Exact copies of all records below are needed.

**Dataset:**
■ ■ ■ ■ ■

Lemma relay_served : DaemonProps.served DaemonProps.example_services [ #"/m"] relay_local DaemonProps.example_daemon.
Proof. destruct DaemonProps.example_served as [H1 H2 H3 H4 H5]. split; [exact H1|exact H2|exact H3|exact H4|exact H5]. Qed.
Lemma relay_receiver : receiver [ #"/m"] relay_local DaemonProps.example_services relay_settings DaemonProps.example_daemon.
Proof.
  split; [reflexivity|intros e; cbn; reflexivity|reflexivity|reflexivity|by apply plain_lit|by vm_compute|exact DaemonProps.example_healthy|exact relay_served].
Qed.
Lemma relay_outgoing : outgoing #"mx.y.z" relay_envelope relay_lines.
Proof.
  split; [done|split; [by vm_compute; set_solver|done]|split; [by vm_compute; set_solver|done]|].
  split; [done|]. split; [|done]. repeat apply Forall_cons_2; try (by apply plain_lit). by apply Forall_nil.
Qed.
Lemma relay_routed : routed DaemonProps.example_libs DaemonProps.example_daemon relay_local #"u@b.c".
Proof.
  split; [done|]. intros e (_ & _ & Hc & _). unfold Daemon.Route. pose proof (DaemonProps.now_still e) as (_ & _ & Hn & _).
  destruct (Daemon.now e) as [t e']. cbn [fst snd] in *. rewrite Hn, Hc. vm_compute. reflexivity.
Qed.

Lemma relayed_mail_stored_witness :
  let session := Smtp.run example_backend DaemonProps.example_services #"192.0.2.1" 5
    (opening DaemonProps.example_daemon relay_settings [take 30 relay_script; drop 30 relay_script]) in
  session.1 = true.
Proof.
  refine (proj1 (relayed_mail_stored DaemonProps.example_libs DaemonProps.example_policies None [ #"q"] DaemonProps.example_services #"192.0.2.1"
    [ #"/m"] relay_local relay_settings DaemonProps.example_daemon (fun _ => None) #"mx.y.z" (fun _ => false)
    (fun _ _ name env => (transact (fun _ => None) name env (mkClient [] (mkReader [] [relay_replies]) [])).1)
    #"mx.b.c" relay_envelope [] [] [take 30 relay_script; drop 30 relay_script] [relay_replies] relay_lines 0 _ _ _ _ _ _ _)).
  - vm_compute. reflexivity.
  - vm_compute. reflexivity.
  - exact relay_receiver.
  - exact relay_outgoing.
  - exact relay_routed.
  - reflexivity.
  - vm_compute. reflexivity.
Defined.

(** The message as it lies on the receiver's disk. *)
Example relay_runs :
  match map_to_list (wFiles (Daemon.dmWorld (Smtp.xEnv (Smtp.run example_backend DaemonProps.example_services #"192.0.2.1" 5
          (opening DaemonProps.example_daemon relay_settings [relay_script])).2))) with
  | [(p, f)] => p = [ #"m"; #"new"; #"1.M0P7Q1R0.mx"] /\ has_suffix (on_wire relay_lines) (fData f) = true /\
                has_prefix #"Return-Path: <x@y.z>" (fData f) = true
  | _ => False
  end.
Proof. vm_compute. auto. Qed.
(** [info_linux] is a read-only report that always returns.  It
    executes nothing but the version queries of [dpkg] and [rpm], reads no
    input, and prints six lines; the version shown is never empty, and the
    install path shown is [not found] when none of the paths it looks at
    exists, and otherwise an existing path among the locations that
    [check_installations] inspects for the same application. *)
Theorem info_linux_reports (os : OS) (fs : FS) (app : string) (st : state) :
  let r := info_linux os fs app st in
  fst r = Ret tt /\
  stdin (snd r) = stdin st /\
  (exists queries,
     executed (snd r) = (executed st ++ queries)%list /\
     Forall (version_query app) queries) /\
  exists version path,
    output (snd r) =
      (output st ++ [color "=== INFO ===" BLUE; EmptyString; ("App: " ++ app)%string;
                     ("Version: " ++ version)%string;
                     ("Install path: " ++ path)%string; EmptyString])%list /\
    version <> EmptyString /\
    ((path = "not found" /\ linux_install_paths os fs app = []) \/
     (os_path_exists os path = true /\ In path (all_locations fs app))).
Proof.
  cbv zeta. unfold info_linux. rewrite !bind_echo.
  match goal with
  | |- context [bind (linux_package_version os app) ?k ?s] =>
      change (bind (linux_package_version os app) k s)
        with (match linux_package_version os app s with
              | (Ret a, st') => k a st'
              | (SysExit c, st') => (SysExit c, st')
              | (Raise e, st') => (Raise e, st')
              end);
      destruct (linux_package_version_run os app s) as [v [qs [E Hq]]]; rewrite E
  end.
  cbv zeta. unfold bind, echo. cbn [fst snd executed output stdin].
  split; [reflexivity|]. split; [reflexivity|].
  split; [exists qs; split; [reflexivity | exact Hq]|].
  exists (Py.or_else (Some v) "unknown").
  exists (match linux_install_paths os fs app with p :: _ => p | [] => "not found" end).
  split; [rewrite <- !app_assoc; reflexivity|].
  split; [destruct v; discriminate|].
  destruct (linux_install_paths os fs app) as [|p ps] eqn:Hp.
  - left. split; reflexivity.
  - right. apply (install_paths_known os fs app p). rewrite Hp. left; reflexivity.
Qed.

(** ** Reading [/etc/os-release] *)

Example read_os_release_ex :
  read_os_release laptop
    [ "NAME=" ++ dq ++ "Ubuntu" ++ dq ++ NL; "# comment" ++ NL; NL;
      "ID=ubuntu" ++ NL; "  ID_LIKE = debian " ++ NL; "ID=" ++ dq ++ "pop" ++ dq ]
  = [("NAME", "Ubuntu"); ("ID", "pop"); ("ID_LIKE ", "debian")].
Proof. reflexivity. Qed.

■ ■ ■ ■ ■

**Written response:**
Lemma relay_served : DaemonProps.served DaemonProps.example_services [ #"/m"] relay_local DaemonProps.example_daemon.
Proof. destruct DaemonProps.example_served as [H1 H2 H3 H4 H5]. split; [exact H1|exact H2|exact H3|exact H4|exact H5]. Qed.
Lemma relay_receiver : receiver [ #"/m"] relay_local DaemonProps.example_services relay_settings DaemonProps.example_daemon.
Proof.
  split; [reflexivity|intros e; cbn; reflexivity|reflexivity|reflexivity|by apply plain_lit|by vm_compute|exact DaemonProps.example_healthy|exact relay_served].
Qed.
Lemma relay_outgoing : outgoing #"mx.y.z" relay_envelope relay_lines.
Proof.
  split; [done|split; [by vm_compute; set_solver|done]|split; [by vm_compute; set_solver|done]|].
  split; [done|]. split; [|done]. repeat apply Forall_cons_2; try (by apply plain_lit). by apply Forall_nil.
Qed.
Lemma relay_routed : routed DaemonProps.example_libs DaemonProps.example_daemon relay_local #"u@b.c".
Proof.
  split; [done|]. intros e (_ & _ & Hc & _). unfold Daemon.Route. pose proof (DaemonProps.now_still e) as (_ & _ & Hn & _).
  destruct (Daemon.now e) as [t e']. cbn [fst snd] in *. rewrite Hn, Hc. vm_compute. reflexivity.
Qed.

Lemma relayed_mail_stored_witness :
  let session := Smtp.run example_backend DaemonProps.example_services #"192.0.2.1" 5
    (opening DaemonProps.example_daemon relay_settings [take 30 relay_script; drop 30 relay_script]) in
  session.1 = true.
Proof.
  refine (proj1 (relayed_mail_stored DaemonProps.example_libs DaemonProps.example_policies None [ #"q"] DaemonProps.example_services #"192.0.2.1"
    [ #"/m"] relay_local relay_settings DaemonProps.example_daemon (fun _ => None) #"mx.y.z" (fun _ => false)
    (fun _ _ name env => (transact (fun _ => None) name env (mkClient [] (mkReader [] [relay_replies]) [])).1)
    #"mx.b.c" relay_envelope [] [] [take 30 relay_script; drop 30 relay_script] [relay_replies] relay_lines 0 _ _ _ _ _ _ _)).
  - vm_compute. reflexivity.
  - vm_compute. reflexivity.
  - exact relay_receiver.
  - exact relay_outgoing.
  - exact relay_routed.
  - reflexivity.
  - vm_compute. reflexivity.
Defined.

(** The message as it lies on the receiver's disk. *)
Example relay_runs :
  match map_to_list (wFiles (Daemon.dmWorld (Smtp.xEnv (Smtp.run example_backend DaemonProps.example_services #"192.0.2.1" 5
          (opening DaemonProps.example_daemon relay_settings [relay_script])).2))) with
  | [(p, f)] => p = [ #"m"; #"new"; #"1.M0P7Q1R0.mx"] /\ has_suffix (on_wire relay_lines) (fData f) = true /\
                has_prefix #"Return-Path: <x@y.z>" (fData f) = true
  | _ => False
  end.
Proof. vm_compute. auto. Qed.
(** [info_linux] is a read-only report that always returns.  It
    executes nothing but the version queries of [dpkg] and [rpm], reads no
    input, and prints six lines; the version shown is never empty, and the
    install path shown is [not found] when none of the paths it looks at
    exists, and otherwise an existing path among the locations that
    [check_installations] inspects for the same application. *)
Theorem info_linux_reports (os : OS) (fs : FS) (app : string) (st : state) :
  let r := info_linux os fs app st in
  fst r = Ret tt /\
  stdin (snd r) = stdin st /\
  (exists queries,
     executed (snd r) = (executed st ++ queries)%list /\
     Forall (version_query app) queries) /\
  exists version path,
    output (snd r) =
      (output st ++ [color "=== INFO ===" BLUE; EmptyString; ("App: " ++ app)%string;
                     ("Version: " ++ version)%string;
                     ("Install path: " ++ path)%string; EmptyString])%list /\
    version <> EmptyString /\
    ((path = "not found" /\ linux_install_paths os fs app = []) \/
     (os_path_exists os path = true /\ In path (all_locations fs app))).
Proof.
  cbv zeta. unfold info_linux. rewrite !bind_echo.
  match goal with
  | |- context [bind (linux_package_version os app) ?k ?s] =>
      change (bind (linux_package_version os app) k s)
        with (match linux_package_version os app s with
              | (Ret a, st') => k a st'
              | (SysExit c, st') => (SysExit c, st')
              | (Raise e, st') => (Raise e, st')
              end);
      destruct (linux_package_version_run os app s) as [v [qs [E Hq]]]; rewrite E
  end.
  cbv zeta. unfold bind, echo. cbn [fst snd executed output stdin].
  split; [reflexivity|]. split; [reflexivity|].
  split; [exists qs; split; [reflexivity | exact Hq]|].
  exists (Py.or_else (Some v) "unknown").
  exists (match linux_install_paths os fs app with p :: _ => p | [] => "not found" end).
  split; [rewrite <- !app_assoc; reflexivity|].
  split; [destruct v; discriminate|].
  destruct (linux_install_paths os fs app) as [|p ps] eqn:Hp.
  - left. split; reflexivity.
  - right. apply (install_paths_known os fs app p). rewrite Hp. left; reflexivity.
Qed.

(** ** Reading [/etc/os-release] *)

Example read_os_release_ex :
  read_os_release laptop
    [ "NAME=" ++ dq ++ "Ubuntu" ++ dq ++ NL; "# comment" ++ NL; NL;
      "ID=ubuntu" ++ NL; "  ID_LIKE = debian " ++ NL; "ID=" ++ dq ++ "pop" ++ dq ]
  = [("NAME", "Ubuntu"); ("ID", "pop"); ("ID_LIKE ", "debian")].
Proof. reflexivity. Qed.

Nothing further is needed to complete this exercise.